> [Exercise instructions]: Write out exactly the lines from the start of the entries through the one that contains "Definition internal_error (message", including both.

> [Saved data entries]:
········

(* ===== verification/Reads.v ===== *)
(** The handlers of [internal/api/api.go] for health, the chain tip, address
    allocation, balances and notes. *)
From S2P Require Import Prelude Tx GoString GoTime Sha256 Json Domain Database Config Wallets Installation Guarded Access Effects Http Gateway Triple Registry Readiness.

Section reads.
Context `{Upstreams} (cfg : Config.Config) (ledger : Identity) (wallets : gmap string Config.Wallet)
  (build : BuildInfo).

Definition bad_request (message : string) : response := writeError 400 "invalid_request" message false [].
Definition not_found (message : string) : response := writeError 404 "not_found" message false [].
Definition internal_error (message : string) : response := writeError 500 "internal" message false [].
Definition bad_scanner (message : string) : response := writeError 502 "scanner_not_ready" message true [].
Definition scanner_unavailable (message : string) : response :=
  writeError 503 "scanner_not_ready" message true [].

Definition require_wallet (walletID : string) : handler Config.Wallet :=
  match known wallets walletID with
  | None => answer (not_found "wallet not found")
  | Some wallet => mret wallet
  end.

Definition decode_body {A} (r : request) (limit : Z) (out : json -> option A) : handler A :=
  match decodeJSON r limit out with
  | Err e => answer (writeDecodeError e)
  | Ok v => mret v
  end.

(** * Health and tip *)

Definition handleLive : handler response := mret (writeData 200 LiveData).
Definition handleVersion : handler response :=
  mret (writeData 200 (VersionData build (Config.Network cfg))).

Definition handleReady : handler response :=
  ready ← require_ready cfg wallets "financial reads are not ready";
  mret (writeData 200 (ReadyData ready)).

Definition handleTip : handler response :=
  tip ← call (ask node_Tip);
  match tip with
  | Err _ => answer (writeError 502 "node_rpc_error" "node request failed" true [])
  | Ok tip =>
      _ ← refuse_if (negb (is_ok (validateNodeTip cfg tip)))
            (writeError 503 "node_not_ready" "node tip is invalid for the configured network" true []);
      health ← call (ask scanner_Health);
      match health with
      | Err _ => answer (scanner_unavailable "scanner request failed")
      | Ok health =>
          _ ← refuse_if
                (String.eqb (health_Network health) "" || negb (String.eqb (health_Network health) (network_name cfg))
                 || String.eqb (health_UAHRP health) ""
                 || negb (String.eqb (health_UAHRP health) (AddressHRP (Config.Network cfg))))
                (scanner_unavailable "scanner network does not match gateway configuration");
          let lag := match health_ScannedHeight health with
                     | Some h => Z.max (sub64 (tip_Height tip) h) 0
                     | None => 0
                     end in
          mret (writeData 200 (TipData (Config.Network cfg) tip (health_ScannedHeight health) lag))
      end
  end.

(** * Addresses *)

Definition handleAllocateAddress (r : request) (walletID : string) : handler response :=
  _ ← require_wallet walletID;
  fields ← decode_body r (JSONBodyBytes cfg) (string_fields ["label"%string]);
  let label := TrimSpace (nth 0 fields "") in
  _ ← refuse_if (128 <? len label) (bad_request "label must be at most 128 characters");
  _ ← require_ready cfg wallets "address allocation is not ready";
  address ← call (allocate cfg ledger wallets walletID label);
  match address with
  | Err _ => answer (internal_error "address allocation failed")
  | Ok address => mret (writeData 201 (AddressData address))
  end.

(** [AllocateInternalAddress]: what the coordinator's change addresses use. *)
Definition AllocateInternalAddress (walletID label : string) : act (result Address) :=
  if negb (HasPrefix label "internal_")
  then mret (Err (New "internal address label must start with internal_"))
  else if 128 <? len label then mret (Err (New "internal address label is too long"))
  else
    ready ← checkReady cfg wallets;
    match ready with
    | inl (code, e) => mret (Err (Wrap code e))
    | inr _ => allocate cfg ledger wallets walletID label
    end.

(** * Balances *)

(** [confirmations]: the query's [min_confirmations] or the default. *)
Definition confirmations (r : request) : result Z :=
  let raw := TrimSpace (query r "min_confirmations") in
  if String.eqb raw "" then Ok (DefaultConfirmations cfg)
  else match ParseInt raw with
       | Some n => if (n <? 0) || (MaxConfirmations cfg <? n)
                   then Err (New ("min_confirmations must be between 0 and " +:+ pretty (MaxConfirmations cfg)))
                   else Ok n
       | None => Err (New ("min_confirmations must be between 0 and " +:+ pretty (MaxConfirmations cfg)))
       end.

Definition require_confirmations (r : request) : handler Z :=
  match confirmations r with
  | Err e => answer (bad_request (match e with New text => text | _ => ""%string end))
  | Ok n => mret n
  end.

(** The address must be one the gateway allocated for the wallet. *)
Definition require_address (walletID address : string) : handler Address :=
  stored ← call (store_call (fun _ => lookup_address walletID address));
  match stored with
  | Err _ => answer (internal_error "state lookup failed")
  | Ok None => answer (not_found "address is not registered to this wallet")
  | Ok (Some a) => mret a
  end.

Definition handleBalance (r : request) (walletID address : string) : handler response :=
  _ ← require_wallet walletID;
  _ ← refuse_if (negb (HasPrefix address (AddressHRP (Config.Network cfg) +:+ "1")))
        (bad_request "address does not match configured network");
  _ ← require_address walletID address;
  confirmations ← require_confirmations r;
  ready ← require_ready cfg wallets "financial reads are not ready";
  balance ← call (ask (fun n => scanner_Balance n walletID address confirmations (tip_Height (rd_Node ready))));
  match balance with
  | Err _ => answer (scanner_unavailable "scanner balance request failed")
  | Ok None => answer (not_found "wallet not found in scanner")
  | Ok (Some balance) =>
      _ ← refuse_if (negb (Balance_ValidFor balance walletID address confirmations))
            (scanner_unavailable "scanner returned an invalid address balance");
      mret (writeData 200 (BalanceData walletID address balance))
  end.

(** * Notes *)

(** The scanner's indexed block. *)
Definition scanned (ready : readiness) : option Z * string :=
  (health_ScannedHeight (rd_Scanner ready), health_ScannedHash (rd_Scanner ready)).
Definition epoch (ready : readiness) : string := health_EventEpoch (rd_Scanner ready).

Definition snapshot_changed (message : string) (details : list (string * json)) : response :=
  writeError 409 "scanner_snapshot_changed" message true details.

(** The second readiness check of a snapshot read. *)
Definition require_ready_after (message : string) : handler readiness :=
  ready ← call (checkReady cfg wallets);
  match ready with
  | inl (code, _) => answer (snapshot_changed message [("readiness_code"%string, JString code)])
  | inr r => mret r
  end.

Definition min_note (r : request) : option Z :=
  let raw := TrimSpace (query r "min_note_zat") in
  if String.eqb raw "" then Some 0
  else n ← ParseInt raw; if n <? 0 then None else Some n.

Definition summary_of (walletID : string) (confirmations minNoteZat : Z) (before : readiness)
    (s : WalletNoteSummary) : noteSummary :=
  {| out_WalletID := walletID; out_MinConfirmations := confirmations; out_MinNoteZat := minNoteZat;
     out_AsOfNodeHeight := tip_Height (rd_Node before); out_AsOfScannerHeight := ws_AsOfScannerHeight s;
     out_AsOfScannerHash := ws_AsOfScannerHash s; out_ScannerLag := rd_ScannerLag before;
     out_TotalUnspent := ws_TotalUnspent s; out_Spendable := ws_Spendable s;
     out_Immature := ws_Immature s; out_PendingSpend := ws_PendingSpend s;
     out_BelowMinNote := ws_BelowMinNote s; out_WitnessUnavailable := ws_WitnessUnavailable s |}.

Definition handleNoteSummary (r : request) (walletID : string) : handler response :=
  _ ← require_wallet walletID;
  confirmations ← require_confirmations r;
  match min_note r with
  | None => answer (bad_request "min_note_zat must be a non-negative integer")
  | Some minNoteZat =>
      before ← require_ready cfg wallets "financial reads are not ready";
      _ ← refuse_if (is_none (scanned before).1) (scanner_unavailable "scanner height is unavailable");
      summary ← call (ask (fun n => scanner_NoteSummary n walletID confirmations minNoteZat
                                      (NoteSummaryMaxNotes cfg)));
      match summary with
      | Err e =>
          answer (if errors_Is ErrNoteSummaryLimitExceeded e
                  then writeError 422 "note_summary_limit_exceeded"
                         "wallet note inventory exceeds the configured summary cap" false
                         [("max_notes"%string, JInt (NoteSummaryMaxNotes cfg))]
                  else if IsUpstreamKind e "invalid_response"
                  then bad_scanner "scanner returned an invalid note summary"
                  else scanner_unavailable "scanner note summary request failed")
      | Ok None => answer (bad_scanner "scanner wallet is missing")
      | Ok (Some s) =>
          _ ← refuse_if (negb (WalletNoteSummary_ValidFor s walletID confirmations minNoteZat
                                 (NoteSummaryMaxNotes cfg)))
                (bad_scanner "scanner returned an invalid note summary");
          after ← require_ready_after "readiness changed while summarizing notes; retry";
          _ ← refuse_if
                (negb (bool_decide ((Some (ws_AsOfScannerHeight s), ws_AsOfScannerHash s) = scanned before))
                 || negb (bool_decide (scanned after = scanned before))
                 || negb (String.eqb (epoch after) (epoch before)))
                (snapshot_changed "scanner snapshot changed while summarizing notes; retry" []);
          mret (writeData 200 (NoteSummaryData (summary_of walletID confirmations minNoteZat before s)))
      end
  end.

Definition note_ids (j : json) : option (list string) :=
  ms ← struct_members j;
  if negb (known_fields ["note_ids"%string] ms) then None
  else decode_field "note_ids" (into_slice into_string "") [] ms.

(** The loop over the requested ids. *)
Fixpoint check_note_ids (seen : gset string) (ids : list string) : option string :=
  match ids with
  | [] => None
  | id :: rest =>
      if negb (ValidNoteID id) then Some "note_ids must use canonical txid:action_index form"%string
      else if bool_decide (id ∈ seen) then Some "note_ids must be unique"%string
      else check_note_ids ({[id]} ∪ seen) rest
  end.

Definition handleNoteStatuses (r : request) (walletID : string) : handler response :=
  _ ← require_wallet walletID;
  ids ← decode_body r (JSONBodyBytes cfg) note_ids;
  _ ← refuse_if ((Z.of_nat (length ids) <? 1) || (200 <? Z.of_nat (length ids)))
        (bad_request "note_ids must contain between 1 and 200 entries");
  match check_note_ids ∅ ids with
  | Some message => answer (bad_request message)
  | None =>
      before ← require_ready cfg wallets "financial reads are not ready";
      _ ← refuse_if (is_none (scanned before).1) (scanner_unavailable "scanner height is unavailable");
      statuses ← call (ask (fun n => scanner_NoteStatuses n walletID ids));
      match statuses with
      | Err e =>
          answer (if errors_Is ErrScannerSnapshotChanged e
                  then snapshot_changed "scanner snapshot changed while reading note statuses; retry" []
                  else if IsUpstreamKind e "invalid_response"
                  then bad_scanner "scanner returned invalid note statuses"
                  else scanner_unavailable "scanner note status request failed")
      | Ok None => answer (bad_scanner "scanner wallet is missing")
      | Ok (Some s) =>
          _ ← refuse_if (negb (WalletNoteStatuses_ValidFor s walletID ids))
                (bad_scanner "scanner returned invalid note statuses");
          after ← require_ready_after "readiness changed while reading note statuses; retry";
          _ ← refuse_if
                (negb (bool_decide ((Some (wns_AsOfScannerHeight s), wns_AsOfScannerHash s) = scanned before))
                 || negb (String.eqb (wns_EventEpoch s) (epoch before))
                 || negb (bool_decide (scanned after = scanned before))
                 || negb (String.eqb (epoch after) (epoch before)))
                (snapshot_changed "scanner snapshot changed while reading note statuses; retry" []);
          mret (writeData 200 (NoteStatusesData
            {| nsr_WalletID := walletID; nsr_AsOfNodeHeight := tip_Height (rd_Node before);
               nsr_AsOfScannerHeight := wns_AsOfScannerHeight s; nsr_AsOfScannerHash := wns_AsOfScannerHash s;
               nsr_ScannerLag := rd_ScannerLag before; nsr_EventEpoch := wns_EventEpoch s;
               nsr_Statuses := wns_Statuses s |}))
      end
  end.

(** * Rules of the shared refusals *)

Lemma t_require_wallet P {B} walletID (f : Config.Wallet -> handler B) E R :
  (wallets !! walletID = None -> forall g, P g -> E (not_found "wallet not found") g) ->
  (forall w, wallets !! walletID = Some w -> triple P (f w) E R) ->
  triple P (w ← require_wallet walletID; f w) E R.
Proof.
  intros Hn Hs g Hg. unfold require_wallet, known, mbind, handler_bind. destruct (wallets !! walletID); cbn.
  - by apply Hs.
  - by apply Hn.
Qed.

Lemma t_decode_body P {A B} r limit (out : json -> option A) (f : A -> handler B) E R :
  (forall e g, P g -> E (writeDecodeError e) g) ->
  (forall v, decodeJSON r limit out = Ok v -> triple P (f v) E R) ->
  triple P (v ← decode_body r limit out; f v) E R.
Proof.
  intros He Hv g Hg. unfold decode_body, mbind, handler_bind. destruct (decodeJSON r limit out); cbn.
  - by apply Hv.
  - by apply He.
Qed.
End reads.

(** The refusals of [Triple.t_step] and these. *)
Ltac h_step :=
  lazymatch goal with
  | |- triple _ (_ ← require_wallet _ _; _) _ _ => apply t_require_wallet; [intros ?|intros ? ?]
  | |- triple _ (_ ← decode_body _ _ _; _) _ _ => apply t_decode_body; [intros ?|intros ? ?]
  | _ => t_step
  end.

········

> [Solution to this task]:
(* ===== verification/Reads.v ===== *)
(** The handlers of [internal/api/api.go] for health, the chain tip, address
    allocation, balances and notes. *)
From S2P Require Import Prelude Tx GoString GoTime Sha256 Json Domain Database Config Wallets Installation Guarded Access Effects Http Gateway Triple Registry Readiness.

Section reads.
Context `{Upstreams} (cfg : Config.Config) (ledger : Identity) (wallets : gmap string Config.Wallet)
  (build : BuildInfo).

Definition bad_request (message : string) : response := writeError 400 "invalid_request" message false [].
Definition not_found (message : string) : response := writeError 404 "not_found" message false [].
Definition internal_error (message : string) : response := writeError 500 "internal" message false [].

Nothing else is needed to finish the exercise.